Une chose est sûre, les récentes violences tiennent de la purification ethnique. Depuis la généralisation des smartphones, les Rohingya font tourner des vidéos des incendies de maisons et des pogroms qu’ils subissent au pays. Selon Rafik, la haine aurait pour cause historique leur loyauté envers les colons britanniques puis leur rôle dans l’insurrection démocratique birmane de 1988 et leur soutien envers Aung San Suu Kyi. Depuis la libéralisation du régime et l’entrée en fonction de l’opposante, leur sort ne fait pourtant que se dégrader. Celle qui est en train de faire revenir au pays la minorité chrétienne Chin a-t-elle un agenda caché qui suppose à plus long terme la réintégration des Rohingya ? L’hypothèse est encore plausible même si elle ne fait que s’éloigner. D’autant que l’État d’Arakan est riche en métaux et hydrocarbures.
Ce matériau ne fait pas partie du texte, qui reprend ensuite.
(** The two predicates on distances, on the balances of an account before and after. *)
Lemma says_moved tx d a z (up : bool) (flip : bool) :
  outputs state tx = Ok d → predicate_context state tx = Ok ctx → is_u64 z → z ≠ 0%Z →
  let entry := if up then str "uint_greater_than_by" else str "uint_less_than_by" in
  let ps := if flip then [AccountRef a; ProposalRef a] else [ProposalRef a; AccountRef a] in
  says state cache ctx cd (call stdpred_addr entry (ps ++ [Inline (u64_to_vec z)])) →
  ∃ b, balance_at state a = Some b ∧
    balance_at (later state d) a = Some (if xorb up flip then b + z else b - z)%Z.
Proof.
  intros Hout Hctx Hu Hz entry ps Hs.
  assert (∀ p1 p2 x y, param_resolves state ctx cd (AccountRef a) p1 →
    param_resolves state ctx cd (ProposalRef a) p2 →
    u64_from_slice (data p1) = Some x → u64_from_slice (data p2) = Some y →
    balance_at state a = Some x ∧ balance_at (later state d) a = Some y) as Hbal.
  { intros p1 p2 x y ????. by edestruct (balance_change state tx d) as (? & ? & _). }
  destruct up, flip; (eapply says_three in Hs as (pl & pr & x & y & Hl & Hr & Hx & Hy & Hop);
    [|intros eps; reflexivity|done]); apply saturating_positive in Hop; try done; simpl.
  - destruct (Hbal pl pr x y) as [-> ->]; try done. exists x. split; [done|]. f_equal. lia.
  - destruct (Hbal pr pl y x) as [-> ->]; try done. exists y. split; [done|]. f_equal. lia.
  - destruct (Hbal pl pr x y) as [-> ->]; try done. exists x. split; [done|]. f_equal. lia.
  - destruct (Hbal pr pl y x) as [-> ->]; try done. exists y. split; [done|]. f_equal. lia.
Qed.
End says_distance.

(** C9: a donation to a project is paid.  A transaction that is accepted with the
    intent of such a donation moved exactly the amount from the wallet of the donor to
    that of the project, both of which existed, and left the record of the donation. *)
Theorem project_donation_pays state cache tx d name amount from bh i :
  accepted_with state cache tx d → is_u64 amount → amount ≠ 0%Z → to_vec mkDonation ≠ [] →
  create_project_donation_intent name amount from bh = Ok i → i ∈ intents tx →
  ∃ wallet record w f,
    from_str (str "/token/usdc/project-" ++ name ++ str ".eth") = Ok wallet ∧
    from_str (str "/pgqf/spring-2023/" ++ name ++ str "/" ++ replace_slashes (addr_path from)) =
      Ok record ∧
    balance_at state wallet = Some w ∧ balance_at (later state d) wallet = Some (w + amount)%Z ∧
    balance_at state from = Some f ∧ balance_at (later state d) from = Some (f - amount)%Z ∧
    acc_state <$> dyn_get (later state d) record = Some (to_vec mkDonation).
Proof.
  intros [Hcache Hlib Hv Hd] Hu Hz Hne (record & wallet & Hr & Hw & ->)%project_donation_eq Hi.
  destruct (accepted_says state cache tx d Hv Hd) as (ctx & Hout & Hctx & Hint & _).
  apply Hint in Hi; [|done]. cbn [expectations intent_new calldata] in Hi.
  apply says_and in Hi as [[Hg Hl]%says_and Hb].
  destruct (says_moved state cache ctx ∅ Hcache Hlib tx d wallet amount true false Hout Hctx Hu Hz Hg)
    as (w & Hw1 & Hw2).
  destruct (says_moved state cache ctx ∅ Hcache Hlib tx d from amount false false Hout Hctx Hu Hz Hl)
    as (f & Hf1 & Hf2).
  exists wallet, record, w, f. do 6 (split; [done|]).
  destruct (says_call wasm state cache Hcache Hlib ctx ∅ _ _ Hb) as (eps & Hps & Hcall).
  apply Forall2_cons_inv_l in Hps as (pr & eps1 & Hpr & Hps & ->).
  apply Forall2_cons_inv_l in Hps as (pb & eps2 & Hpb & ->%Forall2_nil_inv_l & ->).
  inversion Hpb; subst. change (Some (bool_decide (data pr = to_vec mkDonation)) = Some true) in Hcall.
  injection Hcall as Hdata%bool_decide_eq_true. inversion Hpr as [| |? ch Hch|]; subst.
  pose proof (context_done state tx d ctx record Hout Hctx) as Hc. rewrite Hch in Hc.
  destruct Hc as [_ Hc]. simpl in Hdata.
  destruct ch as [acc|s s'|t t'|acc]; simpl in Hc, Hdata; [| |congruence..].
  - destruct Hc as [_ Hc]. simpl. by rewrite Hc, <-Hdata.
  - destruct Hc as (p & _ & Hc). simpl. by rewrite Hc, <-Hdata.
Qed.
La peur d’une éventuelle sécession de cette province n’est peut-être pas étrangère à la persécution.
Hypocrisie internationale
Les pays d’Asie du Sud-Est tentent sans succès la médiation et, étrangement, l’appel solennel en juillet du Parlement européen à cesser les violences contre les Rohingya n’a pas été plus fructueux. L’administration étasunienne résiste aux exigences du pouvoir birman qui préfère le terme « Bengali » au mot Rohingya. En visite officielle en juin dernier, le ministre français des Affaires étrangères, Jean-Marc Ayrault, s’est quant à lui diplomatiquement couché : « Devant [Aung San Suu Kyi], j’ai utilisé le terme de Rohingya car c’est comme cela que l’on dit en France mais je n’emploierai pas ce mot en public : je sais à quel point c’est un sujet sensible et je ne suis pas là pour donner des leçons et compliquer les choses1 ». D’autant que le marché birman s’ouvre à la mondialisation... En attendant, la file d’attente au siège du HCR est toujours aussi longue, les réfugiés ont autant de mal à se faire enregistrer et les budgets dédiés aux actions en Asie du Sud-Est sont en baisse. C’est que l’aide internationale s’est en partie reportée vers l’Europe pour l’aider à surmonter sa « crise des réfugiés ».
Par Sila Bératour.
Collectif D’autres voix : autresvoix@riseup.net.
1 Le Monde, 18 juin 2016.
Cet article a été publié dans
CQFD n°146 (septembre 2016)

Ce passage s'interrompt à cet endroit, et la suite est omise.